Collected data entries

:::::

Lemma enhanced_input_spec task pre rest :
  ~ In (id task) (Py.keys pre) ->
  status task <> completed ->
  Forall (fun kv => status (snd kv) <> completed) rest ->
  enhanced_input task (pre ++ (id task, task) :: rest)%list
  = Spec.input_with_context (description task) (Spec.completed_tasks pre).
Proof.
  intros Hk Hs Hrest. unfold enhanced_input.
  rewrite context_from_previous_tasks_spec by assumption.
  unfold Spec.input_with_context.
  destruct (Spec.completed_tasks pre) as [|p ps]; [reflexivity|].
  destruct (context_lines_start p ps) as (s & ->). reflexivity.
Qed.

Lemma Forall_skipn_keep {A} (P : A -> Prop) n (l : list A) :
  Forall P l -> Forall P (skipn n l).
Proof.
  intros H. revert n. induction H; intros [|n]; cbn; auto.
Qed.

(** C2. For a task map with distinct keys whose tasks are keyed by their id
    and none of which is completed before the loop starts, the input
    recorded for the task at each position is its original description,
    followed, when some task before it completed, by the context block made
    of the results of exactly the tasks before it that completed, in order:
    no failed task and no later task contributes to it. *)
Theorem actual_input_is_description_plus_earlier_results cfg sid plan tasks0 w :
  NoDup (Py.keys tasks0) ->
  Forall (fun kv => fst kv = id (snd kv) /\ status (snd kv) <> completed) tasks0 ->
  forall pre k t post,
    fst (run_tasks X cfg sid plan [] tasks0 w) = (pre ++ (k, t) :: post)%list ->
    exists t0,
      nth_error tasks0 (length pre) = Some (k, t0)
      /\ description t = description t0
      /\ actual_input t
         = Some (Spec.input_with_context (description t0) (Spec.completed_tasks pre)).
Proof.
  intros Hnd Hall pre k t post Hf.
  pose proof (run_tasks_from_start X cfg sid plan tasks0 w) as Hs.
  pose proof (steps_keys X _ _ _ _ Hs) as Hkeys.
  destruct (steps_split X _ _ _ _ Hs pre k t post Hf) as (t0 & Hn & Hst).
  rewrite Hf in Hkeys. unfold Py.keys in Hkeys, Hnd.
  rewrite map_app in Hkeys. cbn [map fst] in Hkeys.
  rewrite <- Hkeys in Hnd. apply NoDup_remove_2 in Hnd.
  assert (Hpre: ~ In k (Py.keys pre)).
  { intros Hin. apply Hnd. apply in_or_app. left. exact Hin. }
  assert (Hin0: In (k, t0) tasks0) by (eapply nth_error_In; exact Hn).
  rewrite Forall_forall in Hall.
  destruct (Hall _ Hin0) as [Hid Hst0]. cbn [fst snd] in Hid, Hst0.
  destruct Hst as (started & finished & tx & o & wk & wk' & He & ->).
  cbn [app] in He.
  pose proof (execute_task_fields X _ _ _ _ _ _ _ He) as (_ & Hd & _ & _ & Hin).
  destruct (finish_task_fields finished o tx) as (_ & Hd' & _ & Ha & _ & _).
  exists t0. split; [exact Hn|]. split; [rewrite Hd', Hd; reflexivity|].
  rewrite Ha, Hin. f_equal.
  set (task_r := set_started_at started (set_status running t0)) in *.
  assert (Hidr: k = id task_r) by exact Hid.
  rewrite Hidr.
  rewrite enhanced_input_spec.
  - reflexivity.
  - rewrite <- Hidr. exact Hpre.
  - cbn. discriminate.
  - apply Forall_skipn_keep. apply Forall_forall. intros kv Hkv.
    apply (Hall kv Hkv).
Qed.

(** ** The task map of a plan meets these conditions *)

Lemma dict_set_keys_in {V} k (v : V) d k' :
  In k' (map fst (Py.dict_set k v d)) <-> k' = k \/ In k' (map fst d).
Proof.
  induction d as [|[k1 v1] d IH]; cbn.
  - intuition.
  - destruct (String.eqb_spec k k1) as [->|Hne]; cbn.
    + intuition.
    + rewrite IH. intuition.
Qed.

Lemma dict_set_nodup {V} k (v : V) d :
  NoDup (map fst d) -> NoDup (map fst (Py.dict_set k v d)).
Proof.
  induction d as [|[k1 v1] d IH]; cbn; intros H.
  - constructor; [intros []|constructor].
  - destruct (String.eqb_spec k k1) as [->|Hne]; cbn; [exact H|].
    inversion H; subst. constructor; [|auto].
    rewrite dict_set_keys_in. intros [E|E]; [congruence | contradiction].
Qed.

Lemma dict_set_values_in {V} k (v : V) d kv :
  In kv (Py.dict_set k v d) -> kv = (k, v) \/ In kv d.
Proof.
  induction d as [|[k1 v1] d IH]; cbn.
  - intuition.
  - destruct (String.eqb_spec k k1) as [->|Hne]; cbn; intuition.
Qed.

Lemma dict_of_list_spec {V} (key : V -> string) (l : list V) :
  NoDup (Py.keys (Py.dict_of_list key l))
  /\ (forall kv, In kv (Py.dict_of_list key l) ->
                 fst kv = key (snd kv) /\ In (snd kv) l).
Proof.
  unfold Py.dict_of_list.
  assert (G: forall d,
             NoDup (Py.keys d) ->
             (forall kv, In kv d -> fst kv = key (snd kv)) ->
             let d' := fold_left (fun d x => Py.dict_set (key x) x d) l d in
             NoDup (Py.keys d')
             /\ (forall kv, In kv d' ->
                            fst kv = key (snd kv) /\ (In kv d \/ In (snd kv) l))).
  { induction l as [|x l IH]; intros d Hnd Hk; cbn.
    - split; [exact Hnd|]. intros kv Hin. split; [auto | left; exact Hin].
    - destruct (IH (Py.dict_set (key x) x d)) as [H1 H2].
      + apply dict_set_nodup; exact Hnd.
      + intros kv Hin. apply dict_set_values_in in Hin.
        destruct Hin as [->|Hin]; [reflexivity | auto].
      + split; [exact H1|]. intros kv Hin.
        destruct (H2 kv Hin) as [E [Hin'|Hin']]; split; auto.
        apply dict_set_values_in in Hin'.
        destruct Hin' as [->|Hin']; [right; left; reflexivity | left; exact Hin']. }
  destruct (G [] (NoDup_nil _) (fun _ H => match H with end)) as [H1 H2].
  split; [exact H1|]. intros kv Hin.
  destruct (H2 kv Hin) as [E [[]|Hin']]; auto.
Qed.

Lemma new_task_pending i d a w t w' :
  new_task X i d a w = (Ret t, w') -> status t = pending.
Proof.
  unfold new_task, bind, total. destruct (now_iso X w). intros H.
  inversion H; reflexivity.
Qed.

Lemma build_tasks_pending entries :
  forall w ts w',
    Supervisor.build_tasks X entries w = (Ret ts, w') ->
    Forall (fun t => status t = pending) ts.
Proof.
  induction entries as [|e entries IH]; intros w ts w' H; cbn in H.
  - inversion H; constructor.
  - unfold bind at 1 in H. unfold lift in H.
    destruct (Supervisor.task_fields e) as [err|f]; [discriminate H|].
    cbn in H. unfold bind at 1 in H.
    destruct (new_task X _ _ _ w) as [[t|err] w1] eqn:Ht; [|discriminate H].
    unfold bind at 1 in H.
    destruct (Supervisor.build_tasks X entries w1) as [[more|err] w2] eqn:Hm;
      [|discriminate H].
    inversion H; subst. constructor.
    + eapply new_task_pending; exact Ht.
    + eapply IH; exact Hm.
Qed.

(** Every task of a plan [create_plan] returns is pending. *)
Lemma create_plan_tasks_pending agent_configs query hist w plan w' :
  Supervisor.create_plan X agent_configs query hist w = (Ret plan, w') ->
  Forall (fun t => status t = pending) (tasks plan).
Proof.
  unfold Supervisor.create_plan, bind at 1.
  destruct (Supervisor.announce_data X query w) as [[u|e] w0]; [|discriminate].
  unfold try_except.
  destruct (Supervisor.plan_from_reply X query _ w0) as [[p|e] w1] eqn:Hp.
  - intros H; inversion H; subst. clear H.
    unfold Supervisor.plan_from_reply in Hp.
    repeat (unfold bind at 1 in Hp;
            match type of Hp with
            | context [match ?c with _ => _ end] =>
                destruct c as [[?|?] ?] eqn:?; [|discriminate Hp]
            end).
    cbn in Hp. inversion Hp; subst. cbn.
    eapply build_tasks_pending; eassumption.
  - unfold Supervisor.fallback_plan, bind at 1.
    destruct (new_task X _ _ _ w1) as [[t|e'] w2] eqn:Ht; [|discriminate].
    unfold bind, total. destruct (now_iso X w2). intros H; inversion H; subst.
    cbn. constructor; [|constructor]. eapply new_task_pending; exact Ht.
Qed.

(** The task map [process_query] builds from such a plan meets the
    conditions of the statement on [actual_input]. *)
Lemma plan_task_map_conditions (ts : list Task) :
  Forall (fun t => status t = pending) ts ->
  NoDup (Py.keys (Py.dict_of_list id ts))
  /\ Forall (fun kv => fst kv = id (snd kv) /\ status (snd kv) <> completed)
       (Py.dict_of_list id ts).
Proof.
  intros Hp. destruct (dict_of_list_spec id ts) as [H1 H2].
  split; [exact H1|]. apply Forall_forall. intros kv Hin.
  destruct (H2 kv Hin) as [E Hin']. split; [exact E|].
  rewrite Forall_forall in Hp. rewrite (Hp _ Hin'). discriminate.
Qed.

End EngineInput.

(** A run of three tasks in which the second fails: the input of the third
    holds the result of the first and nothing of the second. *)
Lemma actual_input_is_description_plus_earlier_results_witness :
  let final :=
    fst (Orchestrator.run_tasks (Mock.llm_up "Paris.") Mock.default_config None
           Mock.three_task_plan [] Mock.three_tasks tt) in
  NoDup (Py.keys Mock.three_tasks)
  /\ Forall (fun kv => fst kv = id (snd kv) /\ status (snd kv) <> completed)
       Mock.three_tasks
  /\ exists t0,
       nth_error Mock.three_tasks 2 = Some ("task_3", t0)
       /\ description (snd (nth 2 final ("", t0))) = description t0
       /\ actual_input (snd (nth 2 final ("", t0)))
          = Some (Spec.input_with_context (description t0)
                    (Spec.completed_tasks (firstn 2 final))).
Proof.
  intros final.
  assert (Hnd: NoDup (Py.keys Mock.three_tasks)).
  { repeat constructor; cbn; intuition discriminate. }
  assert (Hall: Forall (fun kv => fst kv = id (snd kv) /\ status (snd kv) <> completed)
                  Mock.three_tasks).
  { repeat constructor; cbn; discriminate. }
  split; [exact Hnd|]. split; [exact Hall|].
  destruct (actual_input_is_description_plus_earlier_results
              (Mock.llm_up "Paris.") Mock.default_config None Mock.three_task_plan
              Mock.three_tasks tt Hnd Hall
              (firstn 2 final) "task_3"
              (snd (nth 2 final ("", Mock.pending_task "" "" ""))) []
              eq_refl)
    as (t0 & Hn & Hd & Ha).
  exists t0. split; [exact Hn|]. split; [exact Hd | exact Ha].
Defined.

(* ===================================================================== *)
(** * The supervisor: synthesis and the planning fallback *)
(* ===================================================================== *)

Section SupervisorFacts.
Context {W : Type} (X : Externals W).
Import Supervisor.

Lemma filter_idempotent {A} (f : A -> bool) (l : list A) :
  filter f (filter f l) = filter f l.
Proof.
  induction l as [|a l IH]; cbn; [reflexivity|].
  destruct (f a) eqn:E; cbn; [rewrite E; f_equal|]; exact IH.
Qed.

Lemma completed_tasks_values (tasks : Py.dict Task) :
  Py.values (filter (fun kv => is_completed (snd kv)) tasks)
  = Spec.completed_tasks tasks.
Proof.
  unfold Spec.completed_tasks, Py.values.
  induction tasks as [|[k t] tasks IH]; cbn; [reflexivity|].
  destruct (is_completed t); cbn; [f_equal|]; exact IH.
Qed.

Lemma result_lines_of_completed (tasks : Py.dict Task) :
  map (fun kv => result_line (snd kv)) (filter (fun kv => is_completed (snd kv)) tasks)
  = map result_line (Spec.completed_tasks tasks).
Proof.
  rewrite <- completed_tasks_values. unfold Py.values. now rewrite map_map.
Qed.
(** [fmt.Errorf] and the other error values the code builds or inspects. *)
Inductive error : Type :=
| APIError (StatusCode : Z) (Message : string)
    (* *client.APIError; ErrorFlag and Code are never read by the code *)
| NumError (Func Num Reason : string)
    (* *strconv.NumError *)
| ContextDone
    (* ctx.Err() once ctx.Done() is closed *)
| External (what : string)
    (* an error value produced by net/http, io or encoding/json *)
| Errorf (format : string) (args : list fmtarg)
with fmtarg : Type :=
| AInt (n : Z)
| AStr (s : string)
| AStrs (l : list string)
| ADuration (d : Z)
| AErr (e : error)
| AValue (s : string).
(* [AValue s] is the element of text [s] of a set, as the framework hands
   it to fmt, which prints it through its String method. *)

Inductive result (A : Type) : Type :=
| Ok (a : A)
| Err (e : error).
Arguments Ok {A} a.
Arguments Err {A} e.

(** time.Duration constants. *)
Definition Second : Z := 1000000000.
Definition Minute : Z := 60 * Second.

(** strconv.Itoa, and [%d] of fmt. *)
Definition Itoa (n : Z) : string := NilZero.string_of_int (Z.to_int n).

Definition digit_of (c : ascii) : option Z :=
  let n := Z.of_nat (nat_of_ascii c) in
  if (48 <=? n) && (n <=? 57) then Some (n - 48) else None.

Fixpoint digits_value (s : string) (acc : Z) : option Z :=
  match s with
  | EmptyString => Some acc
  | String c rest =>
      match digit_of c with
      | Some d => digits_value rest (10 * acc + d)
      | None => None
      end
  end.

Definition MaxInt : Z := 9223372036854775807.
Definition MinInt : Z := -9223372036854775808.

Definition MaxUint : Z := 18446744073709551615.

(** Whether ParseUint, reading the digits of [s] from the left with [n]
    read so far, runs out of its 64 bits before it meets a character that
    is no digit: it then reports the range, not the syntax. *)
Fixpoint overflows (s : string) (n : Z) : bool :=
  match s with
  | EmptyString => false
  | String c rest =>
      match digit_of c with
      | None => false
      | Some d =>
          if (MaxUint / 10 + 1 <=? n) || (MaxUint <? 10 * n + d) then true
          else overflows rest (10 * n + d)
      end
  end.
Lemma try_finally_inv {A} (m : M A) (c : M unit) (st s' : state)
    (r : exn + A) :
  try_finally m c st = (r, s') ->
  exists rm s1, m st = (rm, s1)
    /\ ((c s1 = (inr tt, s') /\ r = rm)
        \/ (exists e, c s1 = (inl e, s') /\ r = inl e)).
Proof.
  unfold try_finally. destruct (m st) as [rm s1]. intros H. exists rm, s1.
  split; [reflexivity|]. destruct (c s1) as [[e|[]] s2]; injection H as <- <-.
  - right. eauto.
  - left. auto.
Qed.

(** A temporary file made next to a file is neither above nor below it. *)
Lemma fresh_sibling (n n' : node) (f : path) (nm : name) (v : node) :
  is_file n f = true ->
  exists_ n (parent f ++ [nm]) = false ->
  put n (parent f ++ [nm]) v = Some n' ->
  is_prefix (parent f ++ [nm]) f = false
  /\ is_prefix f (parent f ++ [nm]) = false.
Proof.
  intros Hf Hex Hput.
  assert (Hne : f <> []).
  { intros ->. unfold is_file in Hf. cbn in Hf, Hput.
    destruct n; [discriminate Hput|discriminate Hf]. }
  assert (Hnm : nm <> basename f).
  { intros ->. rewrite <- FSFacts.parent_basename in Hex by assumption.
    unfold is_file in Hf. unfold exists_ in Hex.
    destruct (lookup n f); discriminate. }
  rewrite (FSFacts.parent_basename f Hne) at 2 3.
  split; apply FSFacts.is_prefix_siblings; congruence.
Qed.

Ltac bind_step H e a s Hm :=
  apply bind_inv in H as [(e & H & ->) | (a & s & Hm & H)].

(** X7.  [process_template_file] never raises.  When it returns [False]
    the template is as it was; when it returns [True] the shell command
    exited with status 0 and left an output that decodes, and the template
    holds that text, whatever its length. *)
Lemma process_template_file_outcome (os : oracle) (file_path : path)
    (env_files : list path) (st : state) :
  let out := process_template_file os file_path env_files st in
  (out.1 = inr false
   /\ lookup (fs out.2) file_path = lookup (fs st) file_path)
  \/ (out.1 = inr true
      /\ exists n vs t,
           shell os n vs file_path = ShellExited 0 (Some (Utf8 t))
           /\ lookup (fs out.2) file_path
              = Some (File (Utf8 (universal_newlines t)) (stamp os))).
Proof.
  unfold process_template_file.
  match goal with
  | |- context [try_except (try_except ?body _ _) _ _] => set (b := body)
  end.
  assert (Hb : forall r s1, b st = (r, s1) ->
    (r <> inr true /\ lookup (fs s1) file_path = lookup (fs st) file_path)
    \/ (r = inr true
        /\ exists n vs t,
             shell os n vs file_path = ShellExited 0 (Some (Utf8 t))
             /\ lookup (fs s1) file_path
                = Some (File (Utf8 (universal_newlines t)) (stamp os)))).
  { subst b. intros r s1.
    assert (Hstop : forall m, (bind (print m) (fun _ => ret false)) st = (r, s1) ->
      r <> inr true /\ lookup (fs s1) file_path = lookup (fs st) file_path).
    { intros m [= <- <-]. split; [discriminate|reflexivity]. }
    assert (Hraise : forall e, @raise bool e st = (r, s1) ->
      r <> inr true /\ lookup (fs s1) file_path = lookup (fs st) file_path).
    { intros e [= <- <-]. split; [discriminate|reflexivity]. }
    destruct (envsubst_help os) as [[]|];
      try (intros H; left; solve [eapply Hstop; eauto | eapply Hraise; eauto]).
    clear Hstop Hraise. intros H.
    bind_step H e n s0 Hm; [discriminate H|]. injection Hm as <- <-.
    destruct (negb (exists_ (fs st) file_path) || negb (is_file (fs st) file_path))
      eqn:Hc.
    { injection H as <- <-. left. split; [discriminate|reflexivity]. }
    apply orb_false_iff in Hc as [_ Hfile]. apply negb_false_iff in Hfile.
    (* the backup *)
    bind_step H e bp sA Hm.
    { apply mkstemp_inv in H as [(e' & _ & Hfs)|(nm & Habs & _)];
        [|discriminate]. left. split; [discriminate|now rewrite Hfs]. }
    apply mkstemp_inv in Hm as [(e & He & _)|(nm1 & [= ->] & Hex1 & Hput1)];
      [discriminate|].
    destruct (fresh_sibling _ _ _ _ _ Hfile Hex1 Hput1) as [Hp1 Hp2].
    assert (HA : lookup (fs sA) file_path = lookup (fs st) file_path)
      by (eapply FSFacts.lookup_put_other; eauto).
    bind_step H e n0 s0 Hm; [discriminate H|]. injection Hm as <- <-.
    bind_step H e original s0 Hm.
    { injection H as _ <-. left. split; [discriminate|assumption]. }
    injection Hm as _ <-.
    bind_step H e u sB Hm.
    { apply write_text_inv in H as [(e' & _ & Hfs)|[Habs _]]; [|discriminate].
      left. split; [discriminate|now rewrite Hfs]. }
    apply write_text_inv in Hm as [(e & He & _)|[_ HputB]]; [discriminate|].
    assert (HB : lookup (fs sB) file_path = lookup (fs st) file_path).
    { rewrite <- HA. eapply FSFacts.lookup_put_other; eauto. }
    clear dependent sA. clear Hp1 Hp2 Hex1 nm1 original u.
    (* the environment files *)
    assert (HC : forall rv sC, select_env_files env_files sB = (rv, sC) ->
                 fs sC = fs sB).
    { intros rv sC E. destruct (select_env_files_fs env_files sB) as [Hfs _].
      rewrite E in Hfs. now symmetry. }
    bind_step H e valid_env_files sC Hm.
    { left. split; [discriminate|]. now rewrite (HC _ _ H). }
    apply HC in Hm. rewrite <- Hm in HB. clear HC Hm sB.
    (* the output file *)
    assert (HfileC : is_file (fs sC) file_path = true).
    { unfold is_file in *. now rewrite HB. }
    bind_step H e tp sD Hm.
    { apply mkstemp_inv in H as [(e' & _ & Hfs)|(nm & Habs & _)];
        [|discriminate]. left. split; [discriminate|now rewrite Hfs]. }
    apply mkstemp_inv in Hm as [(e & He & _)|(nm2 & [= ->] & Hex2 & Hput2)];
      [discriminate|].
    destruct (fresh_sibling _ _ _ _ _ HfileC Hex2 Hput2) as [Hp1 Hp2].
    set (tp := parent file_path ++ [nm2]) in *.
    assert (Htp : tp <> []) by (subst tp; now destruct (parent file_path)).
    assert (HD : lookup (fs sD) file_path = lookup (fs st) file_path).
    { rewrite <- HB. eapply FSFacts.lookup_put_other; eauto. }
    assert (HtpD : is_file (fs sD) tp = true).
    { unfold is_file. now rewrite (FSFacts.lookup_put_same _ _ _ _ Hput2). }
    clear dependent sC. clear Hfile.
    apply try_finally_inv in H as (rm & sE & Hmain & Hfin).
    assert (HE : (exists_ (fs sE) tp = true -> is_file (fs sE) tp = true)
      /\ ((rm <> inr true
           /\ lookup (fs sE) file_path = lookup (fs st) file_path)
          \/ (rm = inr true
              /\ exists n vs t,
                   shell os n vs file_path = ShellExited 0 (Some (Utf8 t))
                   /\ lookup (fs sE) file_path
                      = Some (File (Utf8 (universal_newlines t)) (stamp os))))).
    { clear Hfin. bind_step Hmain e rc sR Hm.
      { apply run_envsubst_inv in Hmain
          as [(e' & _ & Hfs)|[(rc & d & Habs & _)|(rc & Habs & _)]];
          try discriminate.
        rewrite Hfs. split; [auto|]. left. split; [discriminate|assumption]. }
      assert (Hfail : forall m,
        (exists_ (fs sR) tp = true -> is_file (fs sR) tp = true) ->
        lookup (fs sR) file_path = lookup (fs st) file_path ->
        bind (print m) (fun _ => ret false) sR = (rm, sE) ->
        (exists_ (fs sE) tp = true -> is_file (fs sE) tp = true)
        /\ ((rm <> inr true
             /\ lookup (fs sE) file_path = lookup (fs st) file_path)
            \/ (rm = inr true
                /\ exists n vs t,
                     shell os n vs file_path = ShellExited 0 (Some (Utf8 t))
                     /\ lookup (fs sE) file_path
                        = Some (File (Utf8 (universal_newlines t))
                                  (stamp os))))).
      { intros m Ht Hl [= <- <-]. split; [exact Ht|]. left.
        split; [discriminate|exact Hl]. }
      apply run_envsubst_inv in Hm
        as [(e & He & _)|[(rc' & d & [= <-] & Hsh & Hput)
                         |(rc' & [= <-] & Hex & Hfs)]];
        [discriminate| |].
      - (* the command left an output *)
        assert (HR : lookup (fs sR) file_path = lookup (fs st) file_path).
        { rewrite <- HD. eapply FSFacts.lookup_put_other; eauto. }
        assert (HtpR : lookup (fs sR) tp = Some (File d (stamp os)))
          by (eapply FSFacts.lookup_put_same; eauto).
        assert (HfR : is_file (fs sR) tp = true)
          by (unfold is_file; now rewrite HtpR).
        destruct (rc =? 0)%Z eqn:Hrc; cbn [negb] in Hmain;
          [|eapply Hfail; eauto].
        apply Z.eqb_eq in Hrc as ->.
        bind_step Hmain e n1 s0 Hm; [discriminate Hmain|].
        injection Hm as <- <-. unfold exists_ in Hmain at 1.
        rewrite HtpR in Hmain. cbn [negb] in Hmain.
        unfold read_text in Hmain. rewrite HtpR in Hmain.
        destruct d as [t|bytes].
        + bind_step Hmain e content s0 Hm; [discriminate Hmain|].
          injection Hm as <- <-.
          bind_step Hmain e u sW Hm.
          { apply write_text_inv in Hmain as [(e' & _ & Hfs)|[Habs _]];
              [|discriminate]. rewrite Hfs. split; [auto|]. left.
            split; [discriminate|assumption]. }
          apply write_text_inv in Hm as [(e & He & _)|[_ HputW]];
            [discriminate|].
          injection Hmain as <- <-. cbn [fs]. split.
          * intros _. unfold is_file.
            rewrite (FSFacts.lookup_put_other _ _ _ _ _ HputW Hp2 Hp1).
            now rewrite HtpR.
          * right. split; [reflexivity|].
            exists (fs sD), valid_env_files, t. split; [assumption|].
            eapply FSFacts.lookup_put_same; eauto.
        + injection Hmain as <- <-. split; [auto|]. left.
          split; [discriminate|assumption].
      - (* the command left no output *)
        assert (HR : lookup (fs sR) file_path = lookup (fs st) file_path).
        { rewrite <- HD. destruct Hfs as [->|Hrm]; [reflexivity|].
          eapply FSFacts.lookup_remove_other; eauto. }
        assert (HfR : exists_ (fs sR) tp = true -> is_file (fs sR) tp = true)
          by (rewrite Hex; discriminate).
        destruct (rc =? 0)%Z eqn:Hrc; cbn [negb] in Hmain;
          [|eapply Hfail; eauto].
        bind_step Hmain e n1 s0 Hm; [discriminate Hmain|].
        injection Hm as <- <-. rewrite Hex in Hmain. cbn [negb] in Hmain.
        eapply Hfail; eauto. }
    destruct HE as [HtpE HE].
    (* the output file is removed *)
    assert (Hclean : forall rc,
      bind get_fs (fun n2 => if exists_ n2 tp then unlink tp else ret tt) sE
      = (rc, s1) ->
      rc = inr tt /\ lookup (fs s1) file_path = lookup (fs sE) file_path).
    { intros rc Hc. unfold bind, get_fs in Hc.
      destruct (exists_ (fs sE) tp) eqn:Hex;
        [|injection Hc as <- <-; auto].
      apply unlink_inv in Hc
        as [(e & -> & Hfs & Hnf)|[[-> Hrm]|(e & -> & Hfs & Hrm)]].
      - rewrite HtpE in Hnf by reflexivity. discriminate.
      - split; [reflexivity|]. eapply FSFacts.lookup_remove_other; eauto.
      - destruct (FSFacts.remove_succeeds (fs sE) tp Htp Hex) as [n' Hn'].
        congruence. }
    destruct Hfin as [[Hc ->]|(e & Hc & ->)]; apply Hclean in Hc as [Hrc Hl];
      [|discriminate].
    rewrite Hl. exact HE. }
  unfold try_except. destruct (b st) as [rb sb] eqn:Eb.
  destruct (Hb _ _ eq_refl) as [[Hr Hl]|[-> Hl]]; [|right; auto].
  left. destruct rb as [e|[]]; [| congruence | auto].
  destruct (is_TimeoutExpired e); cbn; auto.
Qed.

:::::

Each line from the one holding "apply unlink_inv in Hc" to the end of the data above goes into the answer exactly as written, and no other line does.

### Solution to this task
      apply unlink_inv in Hc
        as [(e & -> & Hfs & Hnf)|[[-> Hrm]|(e & -> & Hfs & Hrm)]].
      - rewrite HtpE in Hnf by reflexivity. discriminate.
      - split; [reflexivity|]. eapply FSFacts.lookup_remove_other; eauto.
      - destruct (FSFacts.remove_succeeds (fs sE) tp Htp Hex) as [n' Hn'].
        congruence. }
    destruct Hfin as [[Hc ->]|(e & Hc & ->)]; apply Hclean in Hc as [Hrc Hl];
      [|discriminate].
    rewrite Hl. exact HE. }
  unfold try_except. destruct (b st) as [rb sb] eqn:Eb.
  destruct (Hb _ _ eq_refl) as [[Hr Hl]|[-> Hl]]; [|right; auto].
  left. destruct rb as [e|[]]; [| congruence | auto].
  destruct (is_TimeoutExpired e); cbn; auto.
Qed.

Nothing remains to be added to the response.